A cultural history of contagious diseases in Scotland
'Plague!' explored the contagious diseases afflicting people in Scotland over the past 700 years, along with society's reactions to contagion. The exhibition ran from 11 December 2015 to 29 May 2016.
The National Library of Scotland's exhibition examined the plague, cholera, smallpox, and many other contagious diseases that affected Scotland over the past 700 years.
Visitors discovered how Scotland dealt with contagious diseases, through official and personal papers, religious writings, literature, press reactions and responses from folk medicine and the sciences.
Which contagious diseases ravaged the population? What were the symptoms, how did the diseases spread, and what treatments were available at the time?
Reactions to disease
How did the Scottish people react to these deadly outbreaks?

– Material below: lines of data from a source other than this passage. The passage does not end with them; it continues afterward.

(** C8, as the code has it: [do_action_] never raises and decides by the
    flat index [row * n + col] alone.  It returns [True] and applies
    [do_action] exactly when that index is in range and unoccupied, and
    returns [False] on an unchanged board otherwise; for coordinates on the
    board this is exactly when the cell is empty. *)
Theorem do_action__by_flat_index (n : Z) (b : t) (row col : Z) :
  reachable n b ->
  let action := row * n + col in
  let legal :=
    0 <= action < n ^ 2 /\ ~ In action (OrderedDict.keys (state b)) in
  (exists r b', do_action_ (row, col) b = (Ok r, b')) /\
  (legal ->
   exists b', do_action_ (row, col) b = (Ok true, b') /\
              do_action action b = (Ok tt, b')) /\
  (~ legal -> do_action_ (row, col) b = (Ok false, b)) /\
  (0 <= row < n -> 0 <= col < n -> (legal <-> stone b row col = None)).
Proof.
  intros Hr action legal.
  destruct (reachable_inv _ _ Hr) as (moves & Hinv).
  pose proof (legal_iff_available n b action Hr) as Hlegal. fold legal in Hlegal.
  assert (Hunf : do_action_ (row, col) b =
                 if py_in action (available_actions b)
                 then match do_action action b with
                      | (Ok _, b') => (Ok true, b')
                      | (Raise e, b') => (Raise e, b')
                      end
                 else (Ok false, b)).
  { rewrite do_action__unfold. cbn [fst snd]. rewrite (inv_len Hinv). reflexivity. }
  assert (Hyes : legal -> exists b', do_action_ (row, col) b = (Ok true, b') /\
                                     do_action action b = (Ok tt, b')).
  { intros Hl. apply Hlegal in Hl. rewrite Hunf.
    rewrite (proj2 (py_in_iff _ _) Hl).
    destruct (proj2 (do_action_ok_iff action b) Hl) as (b' & Hd).
    rewrite Hd. eauto. }
  assert (Hno : ~ legal -> do_action_ (row, col) b = (Ok false, b)).
  { intros Hl. rewrite Hunf.
    destruct (py_in action (available_actions b)) eqn:E; [|reflexivity].
    apply py_in_iff in E. apply Hlegal in E. contradiction. }
  split; [|split; [exact Hyes | split; [exact Hno|]]].
  - destruct (in_dec Z.eq_dec action (available_actions b)) as [Hin|Hin].
    + apply Hlegal in Hin. destruct (Hyes Hin) as (b' & H & _). eauto.
    + rewrite Hno by (rewrite <- Hlegal; exact Hin). eauto.
  - intros Hrow Hcol. rewrite stone_in_board by (rewrite (inv_len Hinv); lia).
    rewrite (inv_len Hinv). fold action. rewrite od_find_none.
    unfold legal. split; [tauto|]. intros H. split; [|exact H].
    rewrite Z.pow_2_r. subst action. nia.
Qed.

And how did governments handle the spread of disease?
A 16th-century Gaelic charm for protection against violent death, poison and demons of the air.
Map of Edinburgh
A map showing the cramped streets of Edinburgh in 1647, just when the plague was ravaging the city.

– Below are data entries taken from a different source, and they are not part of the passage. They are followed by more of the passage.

(** C9. For every string, isSubDomain splits it on the dot and answers
    true exactly when there are more than two labels.  The labels are the
    dot-free pieces that, joined by dots, give the string back; there is
    one more of them than there are dots.  The function is total. *)
Theorem isSubDomain_spec (domain : string) :
  let labels := strings.Split domain "." in
  (isSubDomain domain = true <-> (2 < List.length labels)%nat)
  /\ joinWith "." labels = domain
  /\ Forall (fun l => ~ occursIn "." l) labels
  /\ List.length labels = S (countByte domain ".").
Proof.
  intros labels. unfold labels, isSubDomain, strings.Split. repeat split.
  - intros H. apply Z.gtb_lt in H. lia.
  - intros H. apply Z.gtb_lt. lia.
  - apply genSplit_dot_join.
  - apply genSplit_dot_free. apply occursIn_nil.
  - apply genSplit_dot_length.
Qed.

Lemma isSubDomain_spec_witness :
  isSubDomain "a.b.c" = true <-> (2 < List.length (strings.Split "a.b.c" "."))%nat.
Proof. exact (proj1 (isSubDomain_spec "a.b.c")). Defined.

Example isSubDomain_examples :
  isSubDomain "a.b.c" = true /\ isSubDomain "a.b" = false /\ isSubDomain "a" = false.
Proof. repeat split. Qed.

End SubDomain.

(** ** Rounding to binary64 *)

Section Float64Facts.
Import float64.
Local Open Scope Q_scope.

Lemma two_neq_0 : ~ 2 == 0.
Proof. discriminate. Qed.

Lemma pow2_pos (k : Z) : 0 < pow2 k.
Proof. apply Qpower_0_lt. reflexivity. Qed.

Lemma pow2_add (a b : Z) : pow2 (a + b) == pow2 a * pow2 b.
Proof. apply Qpower_plus, two_neq_0. Qed.

Lemma pow2_le (a b : Z) : (a <= b)%Z -> pow2 a <= pow2 b.
Proof. intros H. apply Qpower_le_compat_l; [exact H | discriminate]. Qed.

Lemma pow2_inject (k : Z) : (0 <= k)%Z -> pow2 k == inject_Z (2 ^ k).
Proof. intros H. unfold pow2. now rewrite Zpower_Qpower. Qed.

Lemma pow2_le_inv (a b : Z) : pow2 a < pow2 (b + 1) -> (a <= b)%Z.
Proof.
  intros H. destruct (Z_le_gt_dec a b) as [Hle | Hgt]; [exact Hle | exfalso].
  assert (pow2 (b + 1) <= pow2 a) by (apply pow2_le; lia). lra.
Qed.

Lemma Q_as_div (x : Q) : x == inject_Z (Qnum x) / inject_Z (Zpos (Qden x)).
Proof. destruct x as [n d]. simpl. apply Qmake_Qdiv. Qed.

Lemma log2_bounds (n : Z) :
  (0 < n)%Z ->
  pow2 (Z.log2 n) <= inject_Z n /\ inject_Z n < 2 * pow2 (Z.log2 n).
Proof.
  intros Hn. pose proof (Z.log2_spec n Hn) as [Hlo Hhi].
  pose proof (Z.log2_nonneg n) as Hnn.
  rewrite pow2_inject by exact Hnn. split.
  - rewrite <- Zle_Qle. exact Hlo.
  - change 2 with (inject_Z 2). rewrite <- inject_Z_mult, <- Zlt_Qlt.
    rewrite Z.pow_succ_r in Hhi by exact Hnn. exact Hhi.
Qed.

Lemma ilog2_spec (x : Q) :
  0 < x -> pow2 (ilog2 x) <= x /\ x < pow2 (ilog2 x + 1).
Proof.
  intros Hx.
  assert (Hn : (0 < Qnum x)%Z).
  { destruct x as [n d]. unfold Qlt in Hx. simpl in *. lia. }
  destruct (log2_bounds (Qnum x) Hn) as [HNlo HNhi].
  destruct (log2_bounds (Zpos (Qden x)) eq_refl) as [HDlo HDhi].
  set (a := Z.log2 (Qnum x)) in *. set (b := Z.log2 (Zpos (Qden x))) in *.
  pose proof (pow2_pos a) as HA. pose proof (pow2_pos b) as HB.
  assert (Hk : pow2 (a - b) * pow2 b == pow2 a).
  { rewrite <- pow2_add. now replace (a - b + b)%Z with a by lia. }
  assert (Hk1 : pow2 (a - b + 1) == 2 * pow2 (a - b)).
  { rewrite pow2_add. unfold pow2 at 2. simpl. lra. }
  assert (Hk2 : 2 * pow2 (a - b - 1) == pow2 (a - b)).
  { replace (a - b)%Z with ((a - b - 1) + 1)%Z at 2 by lia.
    rewrite pow2_add. unfold pow2 at 3. simpl. lra. }
  pose proof (pow2_pos (a - b)) as HK.
  pose proof (Q_as_div x) as Hxd.
  set (N := inject_Z (Qnum x)) in *. set (D := inject_Z (Zpos (Qden x))) in *.
  assert (HD : 0 < D) by lra.
  assert (HxD : x * D == N).
  { rewrite Hxd. field. lra. }
  unfold ilog2. fold a b.
  destruct (Qle_bool (pow2 (a - b)) x) eqn:Hle.
  - apply Qle_bool_iff in Hle. split; [exact Hle |].
    rewrite Hk1. nra.
  - assert (Hlt : x < pow2 (a - b)).
    { apply Qnot_le_lt. intros H. apply Qle_bool_iff in H. congruence. }
    replace (a - b - 1 + 1)%Z with (a - b)%Z by lia.
    split; [| exact Hlt]. nra.
Qed.


Lemma roundHalfEven_range (x : Q) :
  (Qfloor x <= roundHalfEven x <= Qfloor x + 1)%Z.
Proof.
  unfold roundHalfEven.
  destruct (x - inject_Z (Qfloor x) ?= 1 # 2); [destruct (Z.even _) | |]; lia.
Qed.

Lemma roundHalfEven_mono (x y : Q) :
  x <= y -> (roundHalfEven x <= roundHalfEven y)%Z.
Proof.
  intros Hxy.
  pose proof (Qfloor_resp_le x y Hxy) as Hfl.
  pose proof (roundHalfEven_range x) as Hx. pose proof (roundHalfEven_range y) as Hy.
  destruct (Z.eq_dec (Qfloor x) (Qfloor y)) as [Heq | Hne]; [| lia].
  unfold roundHalfEven in *. rewrite <- Heq in *.
  destruct (Qcompare_spec (x - inject_Z (Qfloor x)) (1 # 2)) as [Cx | Cx | Cx];
    destruct (Qcompare_spec (y - inject_Z (Qfloor x)) (1 # 2)) as [Cy | Cy | Cy];
    destruct (Z.even (Qfloor x));
    try lia; exfalso; lra.
Qed.

Lemma roundHalfEven_int (n : Z) : roundHalfEven (inject_Z n) = n.
Proof.
  unfold roundHalfEven. rewrite Qfloor_Z.
  destruct (Qcompare_spec (inject_Z n - inject_Z n) (1 # 2)) as [C | C | C];
    [exfalso; lra | reflexivity | exfalso; lra].
Qed.

Lemma roundHalfEven_eq (x y : Q) : x == y -> roundHalfEven x = roundHalfEven y.
Proof.
  intros H. apply Z.le_antisymm; apply roundHalfEven_mono; lra.
Qed.

(** The scaled significand of a positive [x] lies in [2^52, 2^53]. *)
Lemma significand_range (x : Q) :
  0 < x ->
  (2 ^ 52 <= roundHalfEven (x / pow2 (ilog2 x - 52)) <= 2 ^ 53)%Z.
Proof.
  intros Hx. destruct (ilog2_spec x Hx) as [Hlo Hhi].
  set (e := ilog2 x) in *.
  pose proof (pow2_pos (e - 52)) as Hu.
  assert (H52 : pow2 e == inject_Z (2 ^ 52) * pow2 (e - 52)).
  { rewrite <- (pow2_inject 52) by lia. rewrite <- pow2_add.
    now replace (52 + (e - 52))%Z with e by lia. }
  assert (H53 : pow2 (e + 1) == inject_Z (2 ^ 53) * pow2 (e - 52)).
  { rewrite <- (pow2_inject 53) by lia. rewrite <- pow2_add.
    now replace (53 + (e - 52))%Z with (e + 1)%Z by lia. }
  split.
  - rewrite <- (roundHalfEven_int (2 ^ 52)). apply roundHalfEven_mono.
    apply Qle_shift_div_l; [exact Hu | lra].
  - rewrite <- (roundHalfEven_int (2 ^ 53)). apply roundHalfEven_mono.
    apply Qle_shift_div_r; [exact Hu | lra].
Qed.

Lemma roundPos_eq (x : Q) :
  roundPos x == inject_Z (roundHalfEven (x / pow2 (ilog2 x - 52))) * pow2 (ilog2 x - 52).
Proof. unfold roundPos. apply Qred_correct. Qed.

Lemma roundPos_bounds (x : Q) :
  0 < x -> pow2 (ilog2 x) <= roundPos x /\ roundPos x <= pow2 (ilog2 x + 1).
Proof.
  intros Hx. rewrite roundPos_eq.
  pose proof (significand_range x Hx) as [Hlo Hhi].
  set (e := ilog2 x) in *. set (m := roundHalfEven (x / pow2 (e - 52))) in *.
  pose proof (pow2_pos (e - 52)) as Hu.
  assert (H52 : pow2 e == inject_Z (2 ^ 52) * pow2 (e - 52)).
  { rewrite <- (pow2_inject 52) by lia. rewrite <- pow2_add.
    now replace (52 + (e - 52))%Z with e by lia. }
  assert (H53 : pow2 (e + 1) == inject_Z (2 ^ 53) * pow2 (e - 52)).
  { rewrite <- (pow2_inject 53) by lia. rewrite <- pow2_add.
    now replace (53 + (e - 52))%Z with (e + 1)%Z by lia. }
  rewrite H52, H53. rewrite Zle_Qle in Hlo, Hhi. split; nra.
Qed.

Lemma ilog2_mono (x y : Q) : 0 < x -> x <= y -> (ilog2 x <= ilog2 y)%Z.
Proof.
  intros Hx Hxy.
  destruct (ilog2_spec x Hx) as [Hxlo _].
  destruct (ilog2_spec y) as [_ Hyhi]; [lra |].
  apply pow2_le_inv. lra.
Qed.

Lemma roundPos_mono (x y : Q) : 0 < x -> x <= y -> roundPos x <= roundPos y.
Proof.
  intros Hx Hxy.
  assert (Hy : 0 < y) by lra.
  pose proof (ilog2_mono x y Hx Hxy) as He.
  destruct (Z.eq_dec (ilog2 x) (ilog2 y)) as [Heq | Hne].
  - rewrite !roundPos_eq, Heq.
    pose proof (pow2_pos (ilog2 y - 52)) as Hu.
    assert (Hm : (roundHalfEven (x / pow2 (ilog2 y - 52))
                  <= roundHalfEven (y / pow2 (ilog2 y - 52)))%Z).
    { apply roundHalfEven_mono. apply Qmult_le_compat_r; [exact Hxy |].
      apply Qlt_le_weak, Qinv_lt_0_compat, Hu. }
    rewrite Zle_Qle in Hm. nra.
  - destruct (roundPos_bounds x Hx) as [_ Hxhi].
    destruct (roundPos_bounds y Hy) as [Hylo _].
    assert (pow2 (ilog2 x + 1) <= pow2 (ilog2 y)) by (apply pow2_le; lia).
    lra.
Qed.

Lemma roundPos_pos (x : Q) : 0 < x -> 0 < roundPos x.
Proof.
  intros Hx. destruct (roundPos_bounds x Hx) as [Hlo _].
  pose proof (pow2_pos (ilog2 x)). lra.
Qed.

Lemma round_pos (x : Q) : 0 < x -> round x = roundPos x.
Proof.
  intros H. unfold round.
  destruct (Qcompare_spec x 0) as [C | C | C]; [exfalso; lra | exfalso; lra | reflexivity].
Qed.

Lemma round_neg (x : Q) : x < 0 -> round x = - roundPos (- x).
Proof.
  intros H. unfold round.
  destruct (Qcompare_spec x 0) as [C | C | C]; [exfalso; lra | reflexivity | exfalso; lra].
Qed.

Lemma round_zero (x : Q) : x == 0 -> round x = 0.
Proof.
  intros H. unfold round.
  destruct (Qcompare_spec x 0) as [C | C | C]; [reflexivity | exfalso; lra | exfalso; lra].
Qed.

(** Rounding is monotone. *)
Lemma round_mono (x y : Q) : x <= y -> round x <= round y.
Proof.
  intros Hxy.
  destruct (Q_dec x 0) as [[Hx | Hx] | Hx]; destruct (Q_dec y 0) as [[Hy | Hy] | Hy];
    try (exfalso; lra).
  - rewrite (round_neg x Hx), (round_neg y Hy).
    assert (roundPos (- y) <= roundPos (- x)) by (apply roundPos_mono; lra). lra.
  - rewrite (round_neg x Hx), (round_pos y Hy).
    assert (0 < roundPos (- x)) by (apply roundPos_pos; lra).
    assert (0 < roundPos y) by (apply roundPos_pos; lra). lra.
  - rewrite (round_neg x Hx), (round_zero y Hy).
    assert (0 < roundPos (- x)) by (apply roundPos_pos; lra). lra.
  - rewrite (round_pos x Hx), (round_pos y Hy). now apply roundPos_mono.
  - rewrite (round_zero x Hx), (round_pos y Hy).
    assert (0 < roundPos y) by (apply roundPos_pos; lra). lra.
  - rewrite (round_zero x Hx), (round_zero y Hy). lra.
Qed.

Lemma round_eq (x y : Q) : x == y -> round x == round y.
Proof. intros H. apply Qle_antisym; apply round_mono; lra. Qed.


Lemma roundPos_compat (x y : Q) : 0 < x -> x == y -> roundPos x == roundPos y.
Proof. intros Hx H. apply Qle_antisym; apply roundPos_mono; lra. Qed.

Lemma roundPos_int (n : Z) :
  (0 < n < 2 ^ 53)%Z -> roundPos (inject_Z n) == inject_Z n.
Proof.
  intros [Hn0 Hn].
  assert (Hx : 0 < inject_Z n) by (change 0 with (inject_Z 0); now rewrite <- Zlt_Qlt).
  destruct (ilog2_spec _ Hx) as [Hlo Hhi].
  set (e := ilog2 (inject_Z n)) in *.
  assert (He : (0 <= e <= 52)%Z).
  { split.
    - apply pow2_le_inv.
      assert (pow2 0 <= inject_Z n).
      { rewrite pow2_inject by lia. rewrite <- Zle_Qle. simpl. lia. }
      lra.
    - apply pow2_le_inv.
      assert (inject_Z n < pow2 (52 + 1)).
      { rewrite pow2_inject by lia. now rewrite <- Zlt_Qlt. }
      lra. }
  rewrite roundPos_eq. fold e.
  pose proof (pow2_pos (e - 52)) as Hu.
  assert (Hinv : pow2 (52 - e) * pow2 (e - 52) == 1).
  { rewrite <- pow2_add. now replace (52 - e + (e - 52))%Z with 0%Z by lia. }
  assert (Hs : inject_Z n / pow2 (e - 52) == inject_Z (n * 2 ^ (52 - e))).
  { rewrite inject_Z_mult, <- pow2_inject by lia.
    apply Qmult_inj_r with (z := pow2 (e - 52)); [lra |].
    rewrite <- Qmult_assoc, Hinv. field. lra. }
  rewrite (roundHalfEven_eq _ _ Hs), roundHalfEven_int.
  rewrite inject_Z_mult, <- pow2_inject by lia.
  rewrite <- Qmult_assoc, Hinv. lra.
Qed.

(** Integers below 2^53 in magnitude are binary64 values. *)
Lemma ofInt_exact (n : Z) : (- 2 ^ 53 < n < 2 ^ 53)%Z -> ofInt n == inject_Z n.
Proof.
  intros Hn. unfold ofInt.
  destruct (Z.lt_trichotomy n 0) as [Hneg | [-> | Hpos]].
  - assert (Hx : inject_Z n < 0) by (change 0 with (inject_Z 0); now rewrite <- Zlt_Qlt).
    rewrite (round_neg _ Hx).
    assert (Hy : - inject_Z n == inject_Z (- n)) by (now rewrite inject_Z_opp).
    assert (Hp : 0 < - inject_Z n) by lra.
    rewrite (roundPos_compat _ _ Hp Hy), roundPos_int by lia.
    rewrite inject_Z_opp. lra.
  - reflexivity.
  - assert (Hx : 0 < inject_Z n) by (change 0 with (inject_Z 0); now rewrite <- Zlt_Qlt).
    rewrite (round_pos _ Hx). apply roundPos_int. lia.
Qed.

Lemma toInt_nonneg (x : Q) : 0 <= x -> toInt x = Qfloor x.
Proof.
  intros Hx. destruct x as [n d]. unfold toInt, Qfloor. simpl.
  apply Z.quot_div_nonneg; [| lia].
  unfold Qle in Hx. simpl in Hx. lia.
Qed.

Lemma toInt_nonpos (x : Q) : x <= 0 -> toInt x = (- Qfloor (- x))%Z.
Proof.
  intros Hx. destruct x as [n d]. unfold toInt, Qfloor. simpl.
  assert (Hn : (n <= 0)%Z) by (unfold Qle in Hx; simpl in Hx; lia).
  rewrite <- (Z.opp_involutive n) at 1.
  rewrite Z.quot_opp_l by lia.
  rewrite Z.quot_div_nonneg by lia. reflexivity.
Qed.

Lemma toInt_mono (x y : Q) : x <= y -> (toInt x <= toInt y)%Z.
Proof.
  intros Hxy.
  destruct (Qlt_le_dec x 0) as [Hx | Hx]; destruct (Qlt_le_dec y 0) as [Hy | Hy].
  - rewrite !toInt_nonpos by lra.
    assert ((Qfloor (- y) <= Qfloor (- x))%Z) by (apply Qfloor_resp_le; lra). lia.
  - rewrite toInt_nonpos, (toInt_nonneg y) by lra.
    assert ((Qfloor 0 <= Qfloor (- x))%Z) by (apply Qfloor_resp_le; lra).
    assert ((Qfloor 0 <= Qfloor y)%Z) by (apply Qfloor_resp_le; lra).
    change (Qfloor 0) with 0%Z in *. lia.
  - exfalso. lra.
  - rewrite !toInt_nonneg by lra. now apply Qfloor_resp_le.
Qed.

End Float64Facts.

Section DayCount.
Import float64.
Local Open Scope Q_scope.

(** The fraction [float64(nsec)/(60*60*1e9)] of [Hours]. *)
Lemma hourFraction_eq (n : Z) :
  (- time.Hour < n < time.Hour)%Z ->
  div (ofInt n) (ofInt (60 * 60 * 1000000000)) == round (inject_Z n / inject_Z time.Hour).
Proof.
  intros Hn. unfold div. apply round_eq.
  rewrite ofInt_exact by (unfold time.Hour, time.Minute, time.Second, time.Millisecond,
                           time.Microsecond, time.Nanosecond in Hn; lia).
  rewrite ofInt_exact by lia. reflexivity.
Qed.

A 1790 book outlining the medicinal use of plants for preventing and curing illness.
The plague in Edinburgh
Robert Louis Stevenson's accounts of Edinburgh, including a story about plague in the city.
Visitors to the exhibition could:
- Experience the Edinburgh of old by visiting a cramped, cobbled Edinburgh close within the exhibition
- See a specimen of skin affected by smallpox
- Examine a skull showing the classic signs of syphilis
- View a jar containing the hand of a person who died of leprosy
- Meet the Library's newest addition: a stuffed black rat.

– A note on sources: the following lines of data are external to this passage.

(** *** The attribute properties declared by the classes *)

(** The properties assigned in the body of each class, under the name of
    the class attribute. None of them is annotated, therefore
    [AttributeProperty.__set_name__] leaves each as constructed. *)
Definition class_body (cls : span_class)
    : list (string * AttributeProperty.t) :=
  let prop name typ := (name, attribute_property name (Some typ) None VNone None) in
  match cls with
  | Span =>
      [ ("tags",
         attribute_property "tags" (Some (TList Tstr)) None VNone
           (Some (λ _, VList [])));
        ("span_type",
         attribute_property "span_type" None (Some (λ _, TSpanType)) VNone
           (Some (λ _, VEnum UNTYPED))) ]
  | TransSpanRecord => [ prop "record_id" Tstr ]
  | SpanMethodCall =>
      [ prop "inputs" (TOptional (TDict Tstr TAny));
        prop "output" (TOptional TJSON);
        prop "error" (TOptional TAny) ]
  | SpanRetriever =>
      [ prop "query_text" Tstr;
        prop "query_embedding" (TList Tfloat);
        prop "distance_type" Tstr;
        prop "num_contexts" Tint;
        prop "retrieved_contexts" (TList Tstr);
        prop "retrieved_scores" (TList Tfloat);
        prop "retrieved_embeddings" (TList (TList Tfloat)) ]
  | SpanReranker =>
      [ prop "query_text" Tstr;
        prop "model_name" Tstr;
        prop "top_n" Tint;
        prop "input_context_texts" (TList Tstr);
        prop "input_context_scores" (TOptional (TList Tfloat));
        prop "output_ranks" (TList Tint) ]
  | SpanLLM =>
      [ prop "model_name" Tstr;
        prop "model_type" Tstr;
        prop "temperature" Tfloat;
        prop "input_messages" (TList Tdict);
        prop "input_token_count" Tint;
        prop "output_messages" (TList Tdict);
        prop "output_token_count" Tint;
        prop "cost" Tfloat ]
  | SpanMemory => [ prop "memory_type" Tstr; prop "remembered" Tstr ]
  | SpanEmbedding =>
      [ prop "input_text" Tstr;
        prop "model_name" Tstr;
        prop "embedding" (TList Tfloat) ]
  | SpanTool => [ prop "description" Tstr ]
  | SpanAgent => [ prop "description" Tstr ]
  | SpanUntyped | TransSpanRecordAppCall | SpanRoot | SpanTask | SpanOther =>
      []
  end.

(** The classes an attribute of [cls] is looked up in: [cls] and its
    bases, nearest first. The hierarchy is five classes deep. *)
Fixpoint mro_from (depth : nat) (cls : span_class) : list span_class :=
  match depth with
  | O => []
  | S depth =>
      cls :: match base cls with
             | Some b => mro_from depth b
             | None => []
             end
  end.

Definition mro (cls : span_class) : list span_class := mro_from 5 cls.

(** Every attribute property an instance of [cls] has, its own and the
    inherited ones. *)
Definition attribute_properties (cls : span_class)
    : list (string * AttributeProperty.t) :=
  mro cls ≫= class_body.

(** The default a declaration gives to a field: [default], or the value
    of [default_factory] when [default] is [None]. *)
Definition declared_default (p : AttributeProperty.t) : pyval :=
  match is_None (AttributeProperty.default p),
        AttributeProperty.default_factory p with
  | true, Some f => f ()
  | _, _ => AttributeProperty.default p
  end.

(** The type a declaration gives to a field: [typ], or the value of
    [typ_factory], or the class of the default. *)
Definition declared_type (p : AttributeProperty.t) : option pytype :=
  match AttributeProperty.typ p, AttributeProperty.typ_factory p with
  | Some t, _ => Some t
  | None, Some f => Some (f ())
  | None, None =>
      if is_None (declared_default p) then None
      else Some (type (declared_default p))
  end.

(** *** Identifiers *)

(** [Span.span_id] *)
Definition span_id (self : Span.t) : Z :=
  SpanContext.span_id (Span.context self).

(** [Span.trace_id] *)
Definition trace_id (self : Span.t) : Z :=
  SpanContext.trace_id (Span.context self).

(** *** Parent links *)

(** [attributes.get(vendor_attr("relationship")) == "parent"] *)
Definition is_parent (attributes : gmap string pyval) : bool :=
  match attributes !! vendor_attr "relationship" with
  | Some (VStr s) => bool_decide (s = "parent")
  | _ => false
  end.

(** The loop of the getter of [Span.parent_context]: the context of the
    first link marked as parent. *)
Fixpoint first_parent (items : list (SpanContext.t * gmap string pyval))
    : option SpanContext.t :=
  match items with
  | [] => None
  | (link_context, link_attributes) :: items =>
      if is_parent link_attributes then Some link_context
      else first_parent items
  end.

(** [Span.parent_context] (getter) *)
Definition parent_context (self : Span.t) : option SpanContext.t :=
  first_parent (PyDict.items (Span.links self)).

(** [Span.parent_context] (setter) *)
Definition parent_context_setter (self : Span.t)
    (v : option SpanContext.t) : outcome unit * Span.t :=
  match v with
  | None => (Return (), self)
  | Some v =>
      let parent := {[ vendor_attr "relationship" := VStr "parent" ]} in
      match parent_context self with
      | Some existing =>
          match PyDict.delitem existing (Span.links self) with
          | Return links' =>
              (Return (), add_link (Span.with_links links' self) v parent)
          | Raise e => (Raise e, self)
          end
      | None => (Return (), add_link self v parent)
      end
  end.

(** [Span.parent_span_id] *)
Definition parent_span_id (self : Span.t) : option Z :=
  match parent_context self with
  | Some parent_context => Some (SpanContext.span_id parent_context)
  | None => None
  end.

(** A run of assignments [self.parent_context = c], stopping at the first
    that raises. *)
Fixpoint assign_parents (self : Span.t) (targets : list SpanContext.t)
    : outcome unit * Span.t :=
  match targets with
  | [] => (Return (), self)
  | c :: targets =>
      match parent_context_setter self (Some c) with
      | (Return _, self) => assign_parents self targets
      | (Raise e, self) => (Raise e, self)
      end
  end.

(** *** Metadata and construction *)

(** [Span.metadata] (getter) *)
Definition metadata (self : Span.t) : DictNamespace.t :=
  Span.attributes_metadata self.

(** [Span.metadata] (setter): one item assignment per entry of [v]. *)
Definition metadata_setter (self : Span.t) (v : gmap string pyval) : Span.t :=
  foldl (λ self kv, DictNamespace__setitem__ self kv.1 kv.2) self
    (map_to_list v).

Some of Edinburgh's most famous landmarks 'caught the plague', with our exhibition logo projected on their walls, on the nights of 4 and 5 February 2016. Landmarks featured in the video are:
- Nelson Monument, Calton Hill
- National Records of Scotland, Princes Street
- The Real Mary King's Close, Royal Mile
- Usher Hall, Lothian Road
- National Library of Scotland, George IV Bridge.